我周围的环境一变,我又回到了自己的房间,可是房间内有两个我,还有一个我躺在床上一动也不动了,身旁的鲁厨娘哭着,周围还站着很多人,我的房内第一次那么多人。
“鲁娘,鲁娘,别哭了,我就在这儿。”
“啊,大小姐,您怎么就那么命苦啊,都是奴才不好啊!”鲁娘觉得快没有力气了,我这一辈子真心待我的只有她一人,生前如此,死后也是如此。
“老爷,这…大小姐……”
“买口棺材埋了吧,不必大费周章的。”
“是。”
我第一次离这么近看父亲,原来我还有这么一个父亲啊!我到底做错了什么,他连我最后一面也不肯多看几眼?
“该走了。”
我跟着二人走着,但听到后面鲁娘的哭声,我又忍不住地回头看,“鲁娘,我先走了。”
我也不知道自己走到了哪儿,周围的环境变了又变,变得越来越凄凉,最后只见一片白雾。等我再回头时,我后面多了很多人,不,很多魂魄。他们是什么时候干得呀?
“你们就是黑白无常吧?”我好奇的问了起来。
“……”
“鲁娘跟我说起过你们,但她知道的也很少,我想多了解些……”可惜他们每理我。
“小姑娘,这白无常名叫谢必安,人称‘七爷’;这黑无常名叫范无救,人称‘八爷’。据说他俩生前自幼结义,情同手足。”在我身后的老爷爷同我说了起来。
“他们以前也是人?”
“鬼生前当然是人!”
“你们两个再啰嗦就把你们舌头给割了!”黑无常的脾气有些暴躁。
“听说,他们舌头很长,估计就是割人舌头装在自己舌头上的。”老爷爷小声在我耳旁说道。

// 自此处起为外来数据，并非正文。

(** X14: which markers exist.  For a positive invested amount,
    non-negative risk and duration, a chart whose right end
    [exp (logMean + 3 * logStdDev)] is at least [1] and finite in double
    arithmetic ([0 <= logMean + 3 * logStdDev <= 700]) and
    [logStdDev <= 26]: the marker of the mean exists for
    [1e-6 <= logStdDev <= 5.9] and is [-1] from [logStdDev = 6.1] on; from
    [logStdDev = 3] on (for instance 100% risk over 9 years) the target
    [mean + 3 * stdDev] is beyond the right end of the chart, so
    [plusThreeSigmaIndex] is [-1]; the break-even marker exists when the
    invested amount is below the right end by one part in a million, and
    is [-1] when it is above it by as much.  (Where a target is within
    rounding of the right end, as the mean is at [risk = 0] and at
    [logStdDev = 6], nothing is stated.) *)
Theorem markers_found (settings : Settings.InvestmentSettings) (years : R)
    (tempInvestmentRatio : option R) :
  let amount := PageInputs.investmentAmount settings tempInvestmentRatio in
  let stats :=
    Lognormal.calculateInvestmentDistribution
      (PageInputs.params settings years tempInvestmentRatio) in
  let m := LognormalFigures.markers settings years tempInvestmentRatio in
  0 < amount -> 0 <= Settings.risk settings -> 0 <= years ->
  0 <= Lognormal.logMean stats + 3 * Lognormal.logStdDev stats <= 700 ->
  Lognormal.logStdDev stats <= 26 ->
  (1e-6 <= Lognormal.logStdDev stats <= 5.9 ->
   LognormalFigures.expectedReturnIndex m <> (-1)%Z) /\
  (6.1 <= Lognormal.logStdDev stats ->
   LognormalFigures.expectedReturnIndex m = (-1)%Z) /\
  (3 <= Lognormal.logStdDev stats -> LognormalFigures.plusThreeSigmaIndex m = (-1)%Z) /\
  (amount * (1 + 1e-6)
   <= exp (Lognormal.logMean stats + 3 * Lognormal.logStdDev stats) ->
   LognormalFigures.breakEvenIndex m <> (-1)%Z) /\
  (exp (Lognormal.logMean stats + 3 * Lognormal.logStdDev stats) * (1 + 1e-6)
   <= amount ->
   LognormalFigures.breakEvenIndex m = (-1)%Z).
Proof.
  intros amount stats m HA Hr Ht [Hend _] _.
  cbv beta delta [PageInputs.params PageInputs.investmentAmount
                  PageInputs.currentInvestmentRatio] in amount, stats.
  fold amount in stats.
  destruct (lognormal_moments
              {| initialAssets := amount;
                 expectedReturn := Settings.expectedReturn settings;
                 risk := Settings.risk settings; years := years |} HA Ht)
    as (Emean & Esd & Hmean & Hsd).
  cbv zeta in Emean, Esd, Hmean, Hsd. fold stats in Emean, Esd, Hmean, Hsd.
  set (lm := Lognormal.logMean stats) in *. set (ls := Lognormal.logStdDev stats) in *.
  assert (Hle : exp (Rmax 0 (lm - 3 * ls)) <= exp (lm + 3 * ls)).
  { apply exp_le. apply Rmax_lub; [lra|].
    assert (0 <= ls); [|lra].
    unfold ls, stats, Lognormal.calculateInvestmentDistribution. simpl.
    apply Rmult_le_pos; [unfold Rdiv; lra | apply sqrt_pos]. }
  assert (Hon : forall t : R,
            findIndex (x_at_least t)
              (Lognormal.generateLognormalDistributionData lm ls 300 3) <> (-1)%Z
            <-> t <= exp (lm + 3 * ls)).
  { intros t.
    exact (proj1 (marker_on_curve (fun x => Lognormal.lognormalPDF x lm ls)
                    _ _ t 300 ltac:(lia) Hle)). }
  assert (Hoff : forall t : R,
            exp (lm + 3 * ls) < t ->
            findIndex (x_at_least t)
              (Lognormal.generateLognormalDistributionData lm ls 300 3) = (-1)%Z).
  { intros t Hlt.
    destruct (Z.eq_dec
      (findIndex (x_at_least t)
         (Lognormal.generateLognormalDistributionData lm ls 300 3)) (-1)) as [E|E];
      [exact E|].
    apply Hon in E. lra. }
  pose proof (exp_pos (lm + 3 * ls)) as Hright.
  unfold m, LognormalFigures.markers. cbv zeta.
  cbn [LognormalFigures.breakEvenIndex LognormalFigures.expectedReturnIndex
       LognormalFigures.plusThreeSigmaIndex].
  fold amount. fold stats. fold lm ls.
  split; [|split; [|split; [|split]]].
  - intros Hs. apply Hon. rewrite Emean. apply exp_le. nra.
  - intros Hs. apply Hoff. rewrite Emean. apply exp_increasing. nra.
  - intros H3. apply Hoff. rewrite Esd, Emean.
    pose proof (three_sigma_beyond lm ls H3). lra.
  - intros Hb. apply Hon. nra.
  - intros Hb. apply Hoff. nra.
Qed.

我有些不信这句话,他二人长相那么俊俏,舌头也挺正常的呀,才不会干这么恶心的事呢。
“据说地府很阴森恐怖,也不过如此。”刚到地府,老爷爷就有感而发了一句。
我们被带到了一个地方,白雾重重,天色阴沉,面前是一块巨大的石头,上面刻的“鬼门关”二字格外显眼。
“老头,你再多嘴几句,你可就真能见到传说中的那个地府了。”
我觉得老爷爷也是有趣,其他人都是一副离世不舍的神情,只有他一副来游玩的样子。
“老爷爷,你难道不害怕来这儿?”
“我也不是情愿来这儿呀,可是来都来了,有什么办法呢?”可真是个豁达之人,“我看你年纪轻轻,怎么就死了?”
“我发热,是被烧死的吧。”
“真是个可怜的孩子,怎么家人不给你看病啊?”
“家人不管我,我从小家人就不理我。”
“这都是些什么人啊!好孩子,你要做鬼也不放过他们!”
哈哈,我现在都在地府了,还怎么去纠缠啊。
“就你们两个话多,快跟上。”我和老爷爷又被黑无常给训了。
“爷爷,我们现在还要去哪儿啊?”
“估摸着是要去审判。”
“审判什么?”
“审判你生前有没有做坏事呀,要是没做坏事就可以去奈何桥那儿喝个孟婆汤。”
“爷爷,你怎么那么熟悉啊?”
“我生前就是个说书的,这种事我哪能不知道。”原来是说书先生,怪不得那么能说。
“那我们是不是能见到阎王爷啊?”
“阎王爷哪是我们想见就见的,再说阎王长得可恐怖了,你见到了准会吓哭!”
怎么人人都说阎王爷长得丑陋吓人,鲁娘也和我说过阎王爷容貌极丑。可是阎王不也算是神仙吗?鲁娘还说神仙都长得好看,那为什么就阎王长得丑呢?
“嘿嘿!小姑娘!”我正在发呆时,一双黑手拍了拍我。